Colman Ian, Croudace Tim J, Wadsworth Michael E J, Jones Peter B
Department of Public Health Sciences, School of Public Health, University of Alberta, Edmonton, Canada.
J Affect Disord. 2008 Oct;110(3):234-40. doi: 10.1016/j.jad.2008.01.021. Epub 2008 Mar 4.
In the general population, most individuals with mental disorders are not treated with psychotropic medications. The objective of this study was to identify factors associated with psychotropic medication use over a 17 year period in a birth cohort.
Members of the 1946 British birth cohort (n=2,928 in 1999) reported psychotropic medication use in 1982 at age 36, in 1989 at age 43, and in 1999 at age 53. At each of the three time points, several factors were investigated for their association with antidepressant, anxiolytic or hypnotic medication use.
After adjusting for severity of symptoms of depression and anxiety, clinical factors such as suicidal ideation, sleep difficulty and poor physical health were strongly associated with antidepressant, anxiolytic or hypnotic medication use in 1982 and 1989, but not in 1999. Non-clinical factors were infrequently associated with antidepressant, anxiolytic or hypnotic medication use in 1982 and 1989 after adjusting for severity of symptoms, however several non-clinical factors were associated with antidepressant, anxiolytic or hypnotic medication use in 1999 including being female (OR=1.4, 95% CI: 1.0, 1.9), unemployment (OR=2.9, 95% CI: 2.1, 4.1), living alone (OR=2.6, 95% CI: 1.7, 3.9), and being divorced, separated or widowed (OR=1.5, 95% CI: 1.1, 2.3).
Data were not available on help-seeking behaviour.
Treatment of mental disorder with psychotropic medications is strongly associated with clinical factors. However, non-clinical factors continue to be significant, and may influence both treatment-seeking and prescribing behaviour.
在普通人群中,大多数患有精神障碍的个体未接受精神药物治疗。本研究的目的是确定在一个出生队列中,与17年期间精神药物使用相关的因素。
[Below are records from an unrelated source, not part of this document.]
Lemma kth_descent_result (T : AVLTree I) (current : tree) (k : Z) :
  reachable_any T -> subtree current (root T) ->
  is_none current = false ->
  kth_largest_helper current k = rank_rule current k.
Proof.
  intros Hr Hsub Hn. destruct (reachable_any_inv T Hr) as (Ha & _ & _).
  pose proof (avl_subtree false current (root T) Ha Hsub) as Hc.
  destruct current as [|l key v h lc rc r]; [discriminate|].
  cbn [kth_largest_helper rank_rule].
  destruct (k =? _); auto. destruct (k <? _).
  - destruct r; reflexivity.
  - destruct l as [|ll lk lv lh llc lrc lr]; [reflexivity|].
    destruct r as [|rl rk rv rh rlc rrc rr];
      [|cbn [is_none get_right_counter];
        replace (k - (rc + 1)) with (k - rc - 1) by lia; reflexivity].
    destruct Hc as ((Hall & Halr & Hlh & _) & _ & _ & Hb & _).
    pose proof (avl_height false ll Hall) as (? & ?).
    pose proof (avl_height false lr Halr) as (? & ?).
    simpl in Hb.
    assert (ll = Nil) as -> by (apply (avl_height_nil false); auto; lia).
    assert (lr = Nil) as -> by (apply (avl_height_nil false); auto; lia).
    cbn [is_none]. rewrite !leaf_query. reflexivity.
Qed.

Lemma helper_step_resume (current : tree) (k : Z) :
  kth_largest_helper current k = resume (helper_step current k).
Proof.
  destruct current as [|l key v h lc rc r];
    cbn [kth_largest_helper helper_step].
  - destruct (k =? _); reflexivity.
  - destruct (k =? _); [reflexivity|]. destruct (k <? _).
    + destruct r; reflexivity.
    + destruct l; reflexivity.
Qed.

Lemma rank_rule_resume (current : tree) (k : Z) :
  rank_rule current k = resume (rank_rule_step current k).
Proof.
  destruct current as [|l key v h lc rc r]; [reflexivity|].
  cbn [rank_rule rank_rule_step]. cbv zeta.
  destruct (k =? _); [reflexivity|]. destruct (k <? _).
  - destruct (is_none r); reflexivity.
  - destruct (is_none l); reflexivity.
Qed.

(** C4, as amended.  In every state the operations can leave behind, failed
    calls included, at every node of the tree and for every rank [k]: the
    query is the step of the code followed by the query in the child that
    step selects; the step of the code is the step of the rank rule, unless
    the right child is absent and the stored field [right_counter] is not
    0, where for [k > r] both continue in the left child, the code with
    rank [k - right_counter - 1] and the rule with rank [k - r = k - 1];
    and in every case the node returned is the one the rank rule
    returns. *)
Theorem kth_descent_rule (T : AVLTree I) (current : tree) (k : Z) :
  reachable_any T -> subtree current (root T) ->
  is_none current = false ->
  kth_largest_helper current k = resume (helper_step current k) /\
  (helper_step current k = rank_rule_step current k \/
   exists l key v h lc rc,
     current = Node l key v h lc rc Nil /\ is_none l = false /\
     rc <> 0 /\ 1 < k /\
     helper_step current k = Ok (Descend l (k - rc - 1)) /\
     rank_rule_step current k = Ok (Descend l (k - 1))) /\
  resume (helper_step current k) = resume (rank_rule_step current k).
Proof.
  intros Hr Hsub Hn. split; [apply helper_step_resume|]. split.
  - destruct current as [|l key v h lc rc r]; [discriminate|].
    cbn [helper_step rank_rule_step]. cbv zeta.
    destruct (Z.eqb_spec k (get_right_counter (Node l key v h lc rc r) + 1))
      as [_|Hne]; [left; reflexivity|].
    destruct (Z.ltb_spec k (get_right_counter (Node l key v h lc rc r) + 1))
      as [_|Hge].
    + left. destruct r; reflexivity.
    + destruct l as [|ll lk lv lh llc lrc lr]; [left; reflexivity|].
      cbn [is_none].
      destruct r as [|rl rk rv rh rlc rrc rr].
      * cbn [get_right_counter] in *.
        destruct (Z.eq_dec rc 0) as [->|Hrc].
        -- left. replace (k - 0 - 1) with (k - (0 + 1)) by lia.
           reflexivity.
        -- right. exists (Node ll lk lv lh llc lrc lr), key, v, h, lc, rc.
           repeat split; auto. lia.
      * left. cbn [get_right_counter].
        replace (k - (rc + 1)) with (k - rc - 1) by lia. reflexivity.
  - rewrite <- helper_step_resume, <- rank_rule_resume.
    apply (kth_descent_result T); assumption.
Qed.
(** X11: a filter whose [Store] is nil, as it is before [Init], panics on the
    first request that is not a GET and carries a token: it reads the
    request and fails on the call of [Save], having called neither the
    chain nor the response. *)
Theorem RequestId_Filter_nil_Store req chain w :
  Method req ≠ "GET" →
  Header req (HeaderName (self w)) ≠ "" →
  Store (self w) = None →
  RequestId_Filter req chain w
  = Panicked NilDereference
      {| self := self w;
         calls := calls w ++ [ReqMethod; ReqHeader (HeaderName (self w)); ReqRemoteIP] |}.
Proof.
  intros Hm Hh Hs. rewrite RequestId_Filter_claim by done.
  erewrite bind_Panicked; [done|]. by apply through_Store_nil.
Qed.

(** X12: over an initialised [MemIDStore] on which the key of the request is
    free, and with a chain that returns and leaves the store alone, the
    filter returns and leaves the filter and its store exactly as it found
    them: the key it claimed is released.  The same request can be served
    again at once. *)
Theorem RequestId_Filter_leaves_store_as_found req chain w m :
  Method req ≠ "GET" →
  Header req (HeaderName (self w)) ≠ "" →
  Store (self w) = Some (OfMem m) →
  initialised m → idle m →
  ¬ member (scope_id (RemoteIP req) (Header req (HeaderName (self w)))) m →
  (∀ s, chain req s = Returned () s) →
  RequestId_Filter req chain w
  = Returned ()
      {| self := self w;
         calls := calls w ++
           [ReqMethod; ReqHeader (HeaderName (self w)); ReqRemoteIP;
            StoreSave (scope_id (RemoteIP req) (Header req (HeaderName (self w))));
            ChainCall;
            StoreRemove (scope_id (RemoteIP req) (Header req (HeaderName (self w))))] |}.
Proof.
  intros Hm Hh Hs Hinit Hidle Hfree Hchain.
  destruct m as [[r|] l]; [|by destruct Hinit].
  unfold idle in Hidle; simpl in Hidle; subst l.
  set (id := scope_id (RemoteIP req) (Header req (HeaderName (self w)))) in *.
  assert (r !! id = None) as Hid.
  { rewrite member_Some in Hfree. destruct (r !! id) eqn:E; [|done].
    destruct Hfree; eauto. }
  rewrite RequestId_Filter_claim by done. fold id.
  erewrite bind_Returned;
    [|eapply through_Store_Returned; [exact Hs|];
      unfold IDStoreValue_Save, dispatch; go_unfold; simpl;
      by rewrite MemIDStore_Save_absent].
  simpl. erewrite bind_Returned; [|by apply call_chain_Returned].
  erewrite bind_Returned;
    [|eapply through_Store_Returned; reflexivity].
  simpl. go_unfold. rewrite delete_insert_id by done.
  rewrite !set_Store_set_Store, <-Hs, set_Store_Store.
  by rewrite <-!(assoc_L (++)).
Qed.
End Shape.

(** ** Init, once more *)

Lemma defval_String_filled s def : def ≠ "" → defval_String s def ≠ "".
Proof. intros Hdef. unfold defval_String. by case_bool_decide. Qed.

Lemma defval_String_kept s def : s ≠ "" → defval_String s def = s.
Proof. intros Hs. unfold defval_String. by case_bool_decide. Qed.

Section Ready.
Context {X : Type} `{!IDStore X}.

(** X13: on a filter whose [Store] is nil or a [MemIDStore], in whatever
    state, [Init] returns nil and leaves an empty, initialised
    [MemIDStore] with a free mutex (keys held before are forgotten), the
    logger of the environment, and no empty message or header name,
    keeping those that were set.  The filter is then ready: any request
    that is not a GET and carries a token gets to the chain. *)
Theorem RequestId_Init_makes_ready (env : Enviroment) (w : @World X) :
  (Store (self w) = None ∨ ∃ m, Store (self w) = Some (OfMem m)) →
  ∃ w', RequestId_Init env w = Returned nil_error w' ∧
        Store (self w') = Some (OfMem {| requests := Some ∅; lock := Free |}) ∧
        logger (self w') = EnvLogger env ∧
        PassingOnNoId (self w') = PassingOnNoId (self w) ∧
        HeaderName (self w') ≠ "" ∧ Error (self w') ≠ "" ∧ ErrorOverlap (self w') ≠ "" ∧
        (HeaderName (self w) ≠ "" → HeaderName (self w') = HeaderName (self w)) ∧
        (Error (self w) ≠ "" → Error (self w') = Error (self w)) ∧
        (ErrorOverlap (self w) ≠ "" → ErrorOverlap (self w') = ErrorOverlap (self w)) ∧
        (∀ req chain,
           Method req ≠ "GET" → Header req (HeaderName (self w')) ≠ "" →
           ChainCall ∈ made w' (RequestId_Filter req chain w')).
Proof.
  intros Hstore.
  assert (RequestId_Init env w
          = Returned nil_error
              {| self :=
                   {| Store := Some (OfMem {| requests := Some ∅; lock := Free |});
                      HeaderName := defval_String (HeaderName (self w)) "X-Request-Id";
                      PassingOnNoId := PassingOnNoId (self w);
                      Error := defval_String (Error (self w))
                                 "header value X-Request-Id can't be empty";
                      ErrorOverlap := defval_String (ErrorOverlap (self w))
                                        "request already accepted before, please wait";
                      logger := EnvLogger env |};
                 calls := calls w ++ [StoreInit; EnvLoggerCall] |}) as Hrun.
  { unfold RequestId_Init, through_Store, on_Store, on_self, record, set_Store.
    go_unfold. simpl.
    destruct Hstore as [->|[m ->]]; simpl; by rewrite <-(assoc_L (++)). }
  eexists. split; [exact Hrun|]. simpl.
  split; [done|]. split; [done|]. split; [done|].
  split; [by apply defval_String_filled|]. split; [by apply defval_String_filled|].
  split; [by apply defval_String_filled|].
  split; [apply defval_String_kept|]. split; [apply defval_String_kept|].
  split; [apply defval_String_kept|].
  intros req chain Hm Hh.
  rewrite RequestId_Filter_claim by done.
  erewrite bind_Returned;
    [|eapply through_Store_Returned; [reflexivity|];
      unfold IDStoreValue_Save, dispatch; go_unfold; simpl;
      by rewrite MemIDStore_Save_absent by apply lookup_empty].
  simpl.
  match goal with
  | |- context [(_ ≫= _) ?w1] =>
      destruct (release_calls chain req
                  (scope_id (RemoteIP req)
                     (Header req
                        (defval_String (HeaderName (self w)) "X-Request-Id"))) w1)
        as [cs Hcs]
  end.
  erewrite made_app; [|rewrite Hcs; simpl; rewrite <-!(assoc_L (++)); done].
  rewrite !elem_of_app, !elem_of_cons. tauto.
Qed.
End Ready.

(** X14: [RedisIDStore.Init] returns nil only when it has taken a connection
    from the environment, and then the key of the set is not empty: the
    one that was set, or "RequestID".  When it returns an error the store
    is as it was.  It panics when, and only when, the component found
    under the name is not a [component.Redis], and it never blocks. *)
Theorem RedisIDStore_Init_outcomes (COMP_REDIS : string) (env : Enviroment)
    (r : RedisIDStore) :
  (∀ r', RedisIDStore_Init COMP_REDIS env r = Returned nil_error r' →
         (∃ c, Component env COMP_REDIS = (Some (RedisComponent c), None) ∧
               redis r' = Some c) ∧
         Key r' ≠ "" ∧ (Key r ≠ "" → Key r' = Key r) ∧
         (Key r = "" → Key r' = "RequestID")) ∧
  (∀ e r', RedisIDStore_Init COMP_REDIS env r = Returned (Some e) r' → r' = r) ∧
  (∀ p r', RedisIDStore_Init COMP_REDIS env r = Panicked p r' ↔
           p = TypeAssertionFailed ∧ r' = r ∧
           ∃ name, Component env COMP_REDIS = (Some (OtherComponent name), None)) ∧
  (∀ r', RedisIDStore_Init COMP_REDIS env r ≠ Blocked r').
Proof.
  unfold RedisIDStore_Init.
  destruct (Component env COMP_REDIS) as [[[c|name]|] [e|]]; simpl;
    (split; [|split; [|split]]); try done.
  - intros e' r' [= _ <-]. done.
  - intros p r'. split; [done|]. by intros (_ & _ & name & [=]).
  - intros r' [= <-]. simpl. split; [eauto|].
    split; [by apply defval_String_filled|].
    split; [apply defval_String_kept|]. by intros ->.
  - intros p r'. split; [done|]. by intros (_ & _ & name & [=]).
  - intros e' r' [= _ <-]. done.
  - intros p r'. split; [done|]. by intros (_ & _ & name' & [=]).
  - intros p r'. split; [intros [= <- <-]; eauto|]. by intros (-> & -> & _).
  - intros e' r' [= _ <-]. done.
  - intros p r'. split; [done|]. by intros (_ & _ & name & [=]).
  - intros e' r' [= _ <-]. done.
  - intros p r'. split; [done|]. by intros (_ & _ & name & [=]).
Qed.

(** ** The key of a request, once more *)

Lemma String_app_cons a s t : String a s +:+ t = String a (s +:+ t).
Proof. reflexivity. Qed.

Lemma String_app_empty t : "" +:+ t = t.
Proof. reflexivity. Qed.

(** X15: one client's keys differ when its tokens do; and among clients whose
    addresses hold no colon (IPv4 addresses, say), a key gives back both
    the address and the token: no two requests share one unless they come
    from the same address with the same token. *)
Theorem scope_id_injective (ip1 ip2 t1 t2 : string) :
  (ip1 = ip2 → scope_id ip1 t1 = scope_id ip2 t2 → t1 = t2) ∧
  (occurs delimiter ip1 = false → occurs delimiter ip2 = false →
   scope_id ip1 t1 = scope_id ip2 t2 → ip1 = ip2 ∧ t1 = t2).
Proof.
  unfold scope_id. split.
  - intros -> Heq. apply (inj (String.app ip2)) in Heq.
    rewrite !String_app_cons, !String_app_empty in Heq. by injection Heq.
  - revert ip2. induction ip1 as [|a ip1 IH]; intros [|b ip2]; simpl; intros H1 H2 Heq;
      rewrite ?String_app_cons, ?String_app_empty in Heq.
    + by injection Heq as ->.
    + injection Heq as <- _. by rewrite bool_decide_eq_true_2 in H2.
    + injection Heq as -> _. by rewrite bool_decide_eq_true_2 in H1.
    + injection Heq as -> Heq.
      apply orb_false_iff in H1 as [_ H1]. apply orb_false_iff in H2 as [_ H2].
      destruct (IH ip2 H1 H2 Heq) as [-> ->]. done.
Qed.

(** ** The further properties at work *)

(** A request without a token is answered, not forwarded. *)
Lemma RequestId_Filter_forwards_or_answers_witness :
  ChainCall ∈ made (serving []) (RequestId_Filter (post "1.2.3.4" "") handler (serving [])) ∨
  RespSend "error" (Error (self (serving [])))
    ∈ made (serving []) (RequestId_Filter (post "1.2.3.4" "") handler (serving [])) ∨
  RespSend "error" (ErrorOverlap (self (serving [])))
    ∈ made (serving []) (RequestId_Filter (post "1.2.3.4" "") handler (serving [])).
Proof.
  eapply (proj2 (proj2 (RequestId_Filter_forwards_or_answers
                          (post "1.2.3.4" "") handler (serving [])))).
  vm_compute. reflexivity.
Defined.

Lemma RequestId_Filter_store_protocol_witness :
  ∃ before,
    made (serving []) (RequestId_Filter (post "1.2.3.4" "abc") handler (serving []))
    = before ++ [StoreSave "1.2.3.4:abc"; ChainCall; StoreRemove "1.2.3.4:abc"].
Proof.
  apply (proj2 (proj2 (RequestId_Filter_store_protocol
                         (post "1.2.3.4" "abc") handler (serving []))) "1.2.3.4:abc").
  by_evaluation.
Defined.

Lemma RequestId_Filter_MemIDStore_never_logs_witness :
  Store (self (serving ["1.2.3.4:abc"])) = Some (OfMem (mem_store ["1.2.3.4:abc"])) ∧
  ¬ logged (made (serving ["1.2.3.4:abc"])
              (RequestId_Filter (post "1.2.3.4" "abc") handler_panicking
                 (serving ["1.2.3.4:abc"]))).
Proof.
  split; [reflexivity|].
  apply (RequestId_Filter_MemIDStore_never_logs (post "1.2.3.4" "abc") handler_panicking
           (serving ["1.2.3.4:abc"]) (mem_store ["1.2.3.4:abc"])).
  reflexivity.
Defined.

(** A filter that was configured by hand and never initialised. *)
Lemma RequestId_Filter_nil_Store_witness :
  RequestId_Filter (post "1.2.3.4" "abc") handler
    {| self := set_Store None (self (serving [])); calls := [] |}
  = Panicked NilDereference
      {| self := set_Store None (self (serving []));
         calls := [ReqMethod; ReqHeader "X-Request-Id"; ReqRemoteIP] |}.
Proof.
  apply (RequestId_Filter_nil_Store (post "1.2.3.4" "abc") handler
           {| self := set_Store None (self (serving [])); calls := [] |}).
  - by_evaluation.
  - by_evaluation.
  - reflexivity.
Defined.

(** Served while another client's request with the same token is in
    flight; nothing of it stays behind. *)
Lemma RequestId_Filter_leaves_store_as_found_witness :
  ∃ w', RequestId_Filter (post "1.2.3.4" "abc") handler (serving ["5.6.7.8:abc"])
        = Returned () w' ∧
        self w' = self (serving ["5.6.7.8:abc"]).
Proof.
  eexists. split.
  - apply (RequestId_Filter_leaves_store_as_found (post "1.2.3.4" "abc") handler
             (serving ["5.6.7.8:abc"]) (mem_store ["5.6.7.8:abc"])).
    + by_evaluation.
    + by_evaluation.
    + reflexivity.
    + by_evaluation.
    + reflexivity.
    + by_evaluation.
    + intros s. reflexivity.
  - reflexivity.
Defined.
(** When the reads are served and the write fails with a [ClientError],
    the flag is false and the status is the one read before. *)
Lemma failed_logging_write_keeps_status self b w code :
  logging_only self = true -> http_only self = false ->
  dry_run self = false -> show_logging self = false ->
  faults w (length (calls w)) = None ->
  faults w (S (length (calls w))) = None ->
  faults w (S (S (length (calls w)))) = Some (ClientError code) ->
  fst (get_logging_status self b w) <> Ret "enabled" ->
  exists st,
    fst (get_logging_status self b w) = Ret st /\ st <> "error" /\
    fst (apply_baseline_to_bucket self b w)
    = Ret {| deny_http := false; deny_http_status := "skipped";
             access_logging := false; logging_status := st |}.
Proof.
  intros Hl Hh Hd Hs Hf0 Hf1 Hf2 Hne.
  destruct (get_logging_status_served self b w Hf0) as (st & Hg & Herr).
  exists st. rewrite Hg in *. cbn in Hne. split; [done|]. split; [done|].
  assert (Hst : String.eqb st "enabled" = false).
  { apply String.eqb_neq. congruence. }
  set (w1 := log_call (GetBucketLogging b) w) in *.
  assert (Hf1' : faults w1 (length (calls w1)) = None).
  { unfold w1. by rewrite length_calls_log_call. }
  destruct (get_logging_status_served self b w1 Hf1') as (st' & Hg' & _).
  assert (st' = st) as ->.
  { revert Hg Hg'. unfold get_logging_status, try_except,
      s3_client.get_bucket_logging, request, mbind, M_bind.
    rewrite Hf0, Hf1'. cbn. fold w1.
    destruct (loggings w !! b) as [cfg|]; cbn; [|congruence].
    destruct (_ && _); cbn; congruence. }
  unfold apply_baseline_to_bucket. rewrite Hl, Hh, Hd. cbn [negb].
  unfold mbind at 1. unfold M_bind at 1. cbn [mret M_ret].
  unfold mbind at 1. unfold M_bind at 1.
  unfold mbind at 1. unfold M_bind at 1. rewrite Hg.
  unfold mbind at 1. unfold M_bind at 1.
  assert (He : enable_access_logging self b w1
               = (Ret false,
                  log_call (PutBucketLogging b (new_logging_config self))
                    (log_call (GetBucketLogging b) w1))).
  { unfold enable_access_logging, try_except. unfold mbind at 1. unfold M_bind at 1.
    rewrite Hg'. rewrite Hs, Hd, Hst.
    assert (Hput : s3_client.put_bucket_logging b (new_logging_config self)
                     (log_call (GetBucketLogging b) w1)
                   = (Raise (ClientError code),
                      log_call (PutBucketLogging b (new_logging_config self))
                        (log_call (GetBucketLogging b) w1))).
    { unfold s3_client.put_bucket_logging, request.
      rewrite length_calls_log_call. unfold w1. rewrite length_calls_log_call.
      cbn [faults log_call]. by rewrite Hf2. }
    unfold mbind, M_bind, mret, M_ret.
    destruct (String.eqb st "enabled_other"); rewrite Hput; reflexivity. }
  rewrite He. reflexivity.
Qed.
(** X16. [stop] silences the server: however it ends, [running] is off,
    the pending bytes are as they were, and no later tick accepts, reads
    or dispatches anything; when it returns, socket, client and timer are
    gone. *)
Theorem stop_silences_the_server (io : Lifecycle.life_io)
    (l l' : Lifecycle.life) (r : outcome unit) :
  Lifecycle.stop io l = (r, l') ->
  running (Lifecycle.core (Lifecycle.this l')) = false
  /\ buffer (Lifecycle.core (Lifecycle.this l'))
     = buffer (Lifecycle.core (Lifecycle.this l))
  /\ (forall (ios : list tick_io) (w : world hou),
        run rt hou ios (Lifecycle.core (Lifecycle.this l')) w
        = (Lifecycle.core (Lifecycle.this l'), w, []))
  /\ (r = Returned tt ->
      socket (Lifecycle.core (Lifecycle.this l')) = None
      /\ client (Lifecycle.core (Lifecycle.this l')) = None
      /\ Lifecycle.timer (Lifecycle.this l') = None).
Proof.
  intros H.
  destruct (stop_keeps_buffer _ _ _ _ H) as [Hbuf Hrun].
  split; [exact Hrun|]. split; [exact Hbuf|]. split.
  - intros ios w. apply run_not_running. exact Hrun.
  - intros Hr. subst r.
    destruct l as [[h p [run sk cl buf] tm] lg].
    unfold Lifecycle.stop, Lifecycle.set_running, Lifecycle.set_socket,
      Lifecycle.set_client, Lifecycle.set_timer, Lifecycle.set_core,
      Lifecycle.emit in H.
    py_unfold. simpl in H. exec H.
    all: inversion H; subst; simpl; auto.
Qed.

(** X17. [stop] does not clear the pending bytes, and neither does
    [start]: after a stop and a restart the server listens again without
    client but with the bytes the last client left, and the first chunk of
    the next client is parsed behind them. *)
Theorem restart_keeps_pending_bytes (h : string) (p : Z) (s0 : server)
    (t0 : option nat) (sk tm : nat) :
  let stopped :=
    snd (Lifecycle.stop (Lifecycle.all_fine sk tm)
           {| Lifecycle.this :=
                {| Lifecycle.host := h; Lifecycle.port := p;
                   Lifecycle.core := s0; Lifecycle.timer := t0 |};
              Lifecycle.log := [] |}) in
  let restarted :=
    Lifecycle.core
      (Lifecycle.this
         (snd (Lifecycle.start (Lifecycle.all_fine sk tm) stopped))) in
  restarted
  = {| running := true; socket := Some sk; client := None;
       buffer := buffer s0 |}
  /\ (forall (io : tick_io) (c : nat) (data : list byte) (e : exn)
             (w : world hou),
        io_accept io = Returned c ->
        io_recv io = Returned data -> data <> [] ->
        parse_buffer rt (buffer s0 ++ data) = Raised e ->
        is_class JSONDecodeError e = true ->
        buffer (fst (fst (tick rt hou io restarted w)))
        = (buffer s0 ++ data)%list).
Proof.
  intros stopped restarted.
  assert (Hre : restarted
                = {| running := true; socket := Some sk; client := None;
                     buffer := buffer s0 |}).
  { subst restarted stopped. destruct s0 as [run sk0 cl buf].
    destruct t0, sk0, cl; reflexivity. }
  split; [exact Hre|].
  intros io c data e w Hacc Hrecv Hdata Hparse Hcls.
  rewrite Hre.
  destruct (tick rt hou io
              {| running := true; socket := Some sk; client := None;
                 buffer := buffer s0 |} w) as [[s' w'] t] eqn:Ht.
  destruct (tick_syntax_error rt hou _ _ _ _ _ _ c data e Ht) as [Hb _];
    try assumption; try reflexivity.
  unfold receiving_client. simpl. rewrite Hacc. reflexivity.
Qed.

End Poll.


Lemma connected_server_accepts_nobody_witness :
  (forall c', ~ In (Accepted c') [Closed 7%nat])
  /\ (client (without_client Demo.connected) = Some 7%nat
      \/ client (without_client Demo.connected) = None).
Proof.
  apply (connected_server_accepts_nobody Demo.runtime Demo.houdini
           (receive [xff]) Demo.connected (without_client Demo.connected)
           Demo.start Demo.start [Closed 7%nat] 7%nat);
    reflexivity.
Defined.

Lemma no_pending_bytes_without_client_witness :
  Lifecycle.no_orphan_bytes
    (fst (fst (run Demo.runtime Demo.houdini
                 [receive [x7b]; receive [xff]] Demo.connected Demo.start))).
Proof.
  apply (proj1 (no_pending_bytes_without_client Demo.runtime Demo.houdini)
           [receive [x7b]; receive [xff]] Demo.connected
           (fst (fst (run Demo.runtime Demo.houdini
                        [receive [x7b]; receive [xff]] Demo.connected
                        Demo.start)))
           Demo.start Demo.start [Closed 7%nat]).
  - reflexivity.
  - unfold Lifecycle.no_orphan_bytes. simpl. discriminate.
Defined.

Lemma failed_start_leaves_server_stopped_witness :
  exists l',
    Lifecycle.start (Lifecycle.port_taken 3 4)
      {| Lifecycle.this := Lifecycle.init "localhost" 9876;
         Lifecycle.log := [] |}
    = (Returned tt, l')
    /\ Lifecycle.core (Lifecycle.this l')
       = {| running := false; socket := None; client := None;
            buffer := [] |}
    /\ Lifecycle.timer (Lifecycle.this l') = None
    /\ In (Lifecycle.CloseSocket 3) (Lifecycle.log l').
Proof.
  apply (failed_start_leaves_server_stopped (Lifecycle.port_taken 3 4)
           {| Lifecycle.this := Lifecycle.init "localhost" 9876;
              Lifecycle.log := [] |} 3%nat
           (mkExn OSError "Address already in use")).
  - reflexivity.
  - reflexivity.
  - left. reflexivity.
  - reflexivity.
  - reflexivity.
  - reflexivity.
Defined.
1946年英国出生队列的成员(1999年时n = 2928)报告了他们在1982年36岁时、1989年43岁时以及1999年53岁时使用精神药物的情况。在这三个时间点的每一个,都调查了几个因素与抗抑郁药、抗焦虑药或催眠药使用之间的关联。
在调整了抑郁和焦虑症状的严重程度后,诸如自杀意念、睡眠困难和身体健康不佳等临床因素在1982年和1989年与抗抑郁药、抗焦虑药或催眠药的使用密切相关,但在1999年并非如此。在调整症状严重程度后,非临床因素在1982年和1989年很少与抗抑郁药、抗焦虑药或催眠药的使用相关,然而,包括女性(比值比=1.4,95%可信区间:1.0,1.9)、失业(比值比=2.9,95%可信区间:2.1,4.1)、独居(比值比=2.6,95%可信区间:1.7,3.9)以及离婚、分居或丧偶(比值比=1.5,95%可信区间:1.1,2.3)在内的几个非临床因素在1999年与抗抑郁药、抗焦虑药或催眠药的使用相关。
未获得关于寻求帮助行为的数据。
使用精神药物治疗精神障碍与临床因素密切相关。然而,非临床因素仍然很重要,并且可能影响寻求治疗和开处方行为。